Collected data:
+ + + + +

(* ===== verification/RbacCache.v ===== *)
(** * The cache of role bindings (internal/server/middleware/rbac_cache.go)

    The TTL and LRU cache in front of the binding loader of [RbacGate], with its
    generation counter.  Every operation that runs under the mutex is one
    function on the cache; [Get] runs in up to two critical sections, so it is a
    read and the later eviction or LRU touch, which find the entry again by its
    identity, the pointer of the source.  The invalidation coordinator (other
    replicas) enters as its health.

    [step] interleaves those sections, the loads in flight of the querier
    (rbac_queries.go) and the transactions that change bindings. *)

From Stdlib Require Import ZArith Lia.
From S2P Require Import Prelude GoStrings Rbac.
From stdpp Require Import base gmap strings list relations.
Import Rbac.

Open Scope Z_scope.

Module RbacCache.

Definition second : duration := 1000000000.
Definition RBACCacheDefaultTTL : duration := 15 * second.
Definition RBACCacheDefaultCapacity : Z := 5000.
Definition RBACCacheDefaultMaxBindings : Z := 100000.

(** [rbacCacheEntry]; [entry_id] is the pointer. *)
Record rbacCacheEntry := {
  entry_id : nat;
  entry_bindings : list RoleBinding;
  entry_expiresAt : time;
  entry_lastBumpNanos : Z;
}.

(** [RBACCache]; the LRU list holds the users of the entries, most recently
    used first; [cache_next] is the next pointer. *)
Record RBACCache := {
  cache_generation : Z;
  cache_ttl : duration;
  cache_capacity : Z;
  cache_maxBindings : Z;
  cache_bindingCount : Z;
  cache_bumpInterval : duration;
  cache_entries : gmap string rbacCacheEntry;
  cache_lru : list string;
  cache_next : nat;
}.

Definition with_entries (c : RBACCache) (count : Z) (entries : gmap string rbacCacheEntry)
    (lru : list string) : RBACCache := {|
  cache_generation := cache_generation c; cache_ttl := cache_ttl c;
  cache_capacity := cache_capacity c; cache_maxBindings := cache_maxBindings c;
  cache_bindingCount := count; cache_bumpInterval := cache_bumpInterval c;
  cache_entries := entries; cache_lru := lru; cache_next := cache_next c |}.

Definition bump_generation (c : RBACCache) : RBACCache := {|
  cache_generation := wrapU64 (cache_generation c + 1); cache_ttl := cache_ttl c;
  cache_capacity := cache_capacity c; cache_maxBindings := cache_maxBindings c;
  cache_bindingCount := cache_bindingCount c; cache_bumpInterval := cache_bumpInterval c;
  cache_entries := cache_entries c; cache_lru := cache_lru c; cache_next := cache_next c |}.

Definition bump_next (c : RBACCache) : RBACCache := {|
  cache_generation := cache_generation c; cache_ttl := cache_ttl c;
  cache_capacity := cache_capacity c; cache_maxBindings := cache_maxBindings c;
  cache_bindingCount := cache_bindingCount c; cache_bumpInterval := cache_bumpInterval c;
  cache_entries := cache_entries c; cache_lru := cache_lru c; cache_next := S (cache_next c) |}.

Definition NewRBACCacheWithOptions (ttl : duration) (capacity : Z) : RBACCache :=
  let ttl := if ttl <=? 0 then RBACCacheDefaultTTL else ttl in
  let capacity := if capacity <=? 0 then RBACCacheDefaultCapacity else capacity in
  let bumpInterval := Z.quot ttl 8 in
  let bumpInterval := if bumpInterval <=? 0 then ttl else bumpInterval in
  {| cache_generation := 0; cache_ttl := ttl; cache_capacity := capacity;
     cache_maxBindings := RBACCacheDefaultMaxBindings; cache_bindingCount := 0;
     cache_bumpInterval := bumpInterval; cache_entries := ∅; cache_lru := []; cache_next := 0 |}.

(** [removeLocked] of the entry of a user. *)
Definition removeLocked (userID : string) (c : RBACCache) : RBACCache :=
  match cache_entries c !! userID with
  | None => c
  | Some entry =>
      let count := cache_bindingCount c - len (entry_bindings entry) in
      with_entries c (if count <? 0 then 0 else count) (delete userID (cache_entries c))
        (filter (fun u => u <> userID) (cache_lru c))
  end.

(** The condition of the loop of [evictLocked]. *)
Definition over_limit (c : RBACCache) : bool :=
  (cache_capacity c <? len (cache_lru c)) ||
  ((0 <? cache_maxBindings c) && (cache_maxBindings c <? cache_bindingCount c) &&
   (1 <? len (cache_lru c))).

Fixpoint evict_loop (fuel : nat) (c : RBACCache) : RBACCache :=
  match fuel with
  | O => c
  | S fuel =>
      if over_limit c then
        match last (cache_lru c) with
        | None => c
        | Some oldest => evict_loop fuel (removeLocked oldest c)
        end
      else c
  end.

Definition evictLocked (c : RBACCache) : RBACCache := evict_loop (S (length (cache_lru c))) c.

Definition move_to_front (userID : string) (lru : list string) : list string :=
  userID :: filter (fun u => u <> userID) lru.

(** [Put]; [healthy] is false when there is a coordinator and it is not
    healthy.  The expected generation is variadic. *)
Definition Put (now : time) (healthy : bool) (userID : string) (bindings : list RoleBinding)
    (expectedGeneration : option Z) (c : RBACCache) : RBACCache :=
  if userID == "" then c
  else if match expectedGeneration with
          | Some g => cache_generation c != g
          | None => false
          end then c
  else if negb healthy then c
  else
    match cache_entries c !! userID with
    | Some existing =>
        let entry := {| entry_id := entry_id existing; entry_bindings := bindings;
                        entry_expiresAt := now + cache_ttl c; entry_lastBumpNanos := now |} in
        evictLocked (with_entries c
          (cache_bindingCount c + (len bindings - len (entry_bindings existing)))
          (<[userID := entry]> (cache_entries c)) (move_to_front userID (cache_lru c)))
    | None =>
        let entry := {| entry_id := cache_next c; entry_bindings := bindings;
                        entry_expiresAt := now + cache_ttl c; entry_lastBumpNanos := now |} in
        evictLocked (with_entries (bump_next c) (cache_bindingCount c + len bindings)
          (<[userID := entry]> (cache_entries c)) (userID :: cache_lru c))
    end.

(** The first section of [Get]. *)
Inductive GetResult :=
  | GetMiss
  | GetExpired (id : nat)
  | GetHit (id : nat) (last : Z) (bindings : list RoleBinding).

Definition get_read (now : time) (healthy : bool) (userID : string) (c : RBACCache) : GetResult :=
  if userID == "" then GetMiss
  else if negb healthy then GetMiss
  else
    match cache_entries c !! userID with
    | None => GetMiss
    | Some entry =>
        if entry_expiresAt entry <? now then GetExpired (entry_id entry)
        else GetHit (entry_id entry) (entry_lastBumpNanos entry) (entry_bindings entry)
    end.

(** The entry of the user is still the one read before. *)
Definition still_there (userID : string) (id : nat) (c : RBACCache) : bool :=
  match cache_entries c !! userID with
  | Some cur => bool_decide (entry_id cur = id)
  | None => false
  end.

(** The second section after an expired entry. *)
Definition get_evict (userID : string) (id : nat) (c : RBACCache) : RBACCache :=
  if still_there userID id c then removeLocked userID c else c.

(** The amortised touch after a hit: the compare-and-swap of the entry's bump
    time (an entry no longer in the cache is unreachable) and the move. *)
Definition get_touch (now : time) (userID : string) (id : nat) (last : Z) (c : RBACCache) : RBACCache :=
  if cache_bumpInterval c <=? now - last then
    match cache_entries c !! userID with
    | Some entry =>
        if bool_decide (entry_id entry = id) && bool_decide (entry_lastBumpNanos entry = last) then
          let entry := {| entry_id := id; entry_bindings := entry_bindings entry;
                          entry_expiresAt := entry_expiresAt entry; entry_lastBumpNanos := now |} in
          with_entries c (cache_bindingCount c) (<[userID := entry]> (cache_entries c))
            (move_to_front userID (cache_lru c))
        else c
    | None => c
    end
  else c.

(** [Get] without interference between its sections. *)
Definition Get (now : time) (healthy : bool) (userID : string) (c : RBACCache) :
    option (list RoleBinding) * RBACCache :=
  match get_read now healthy userID c with
  | GetMiss => (None, c)
  | GetExpired id => (None, get_evict userID id c)
  | GetHit id last bindings => (Some bindings, get_touch now userID id last c)
  end.

Definition InvalidateRBACUserLocal (userID : string) (c : RBACCache) : RBACCache :=
  if userID == "" then c else removeLocked userID (bump_generation c).

Definition InvalidateRBACAllLocal (c : RBACCache) : RBACCache :=
  with_entries (bump_generation c) 0 ∅ [].

(** [SetInvalidationCoordinator] drops the entries; the generation stays. *)
Definition SetInvalidationCoordinator (c : RBACCache) : RBACCache := with_entries c 0 ∅ [].

Definition Len (c : RBACCache) : Z := len (cache_lru c).

(** ** The system around the cache

    [sys_db] is what a load would read for each user now; a user is dirty from
    the commit of a change of their bindings until the invalidation the
    mutation handler sends after it. *)

Record Load := {
  load_user : string;
  load_generation : Z;
  load_result : option (list RoleBinding);
}.

Record System := {
  sys_db : string -> list RoleBinding;
  sys_dirty : string -> bool;
  sys_cache : RBACCache;
  sys_loads : list Load;
}.

Definition set_cache (s : System) (c : RBACCache) : System := {|
  sys_db := sys_db s; sys_dirty := sys_dirty s; sys_cache := c; sys_loads := sys_loads s |}.

Definition set_loads (s : System) (loads : list Load) : System := {|
  sys_db := sys_db s; sys_dirty := sys_dirty s; sys_cache := sys_cache s; sys_loads := loads |}.

Definition boot (db : string -> list RoleBinding) (ttl : duration) (capacity : Z) : System := {|
  sys_db := db; sys_dirty _ := false;
  sys_cache := NewRBACCacheWithOptions ttl capacity; sys_loads := [] |}.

+ + + + +

Output all lines from the beginning of the data up to the line holding "function on the", that line included, exactly as written.

(* ===== verification/RbacCache.v ===== *)
(** * The cache of role bindings (internal/server/middleware/rbac_cache.go)

    The TTL and LRU cache in front of the binding loader of [RbacGate], with its
    generation counter.  Every operation that runs under the mutex is one
    function on the cache; [Get] runs in up to two critical sections, so it is a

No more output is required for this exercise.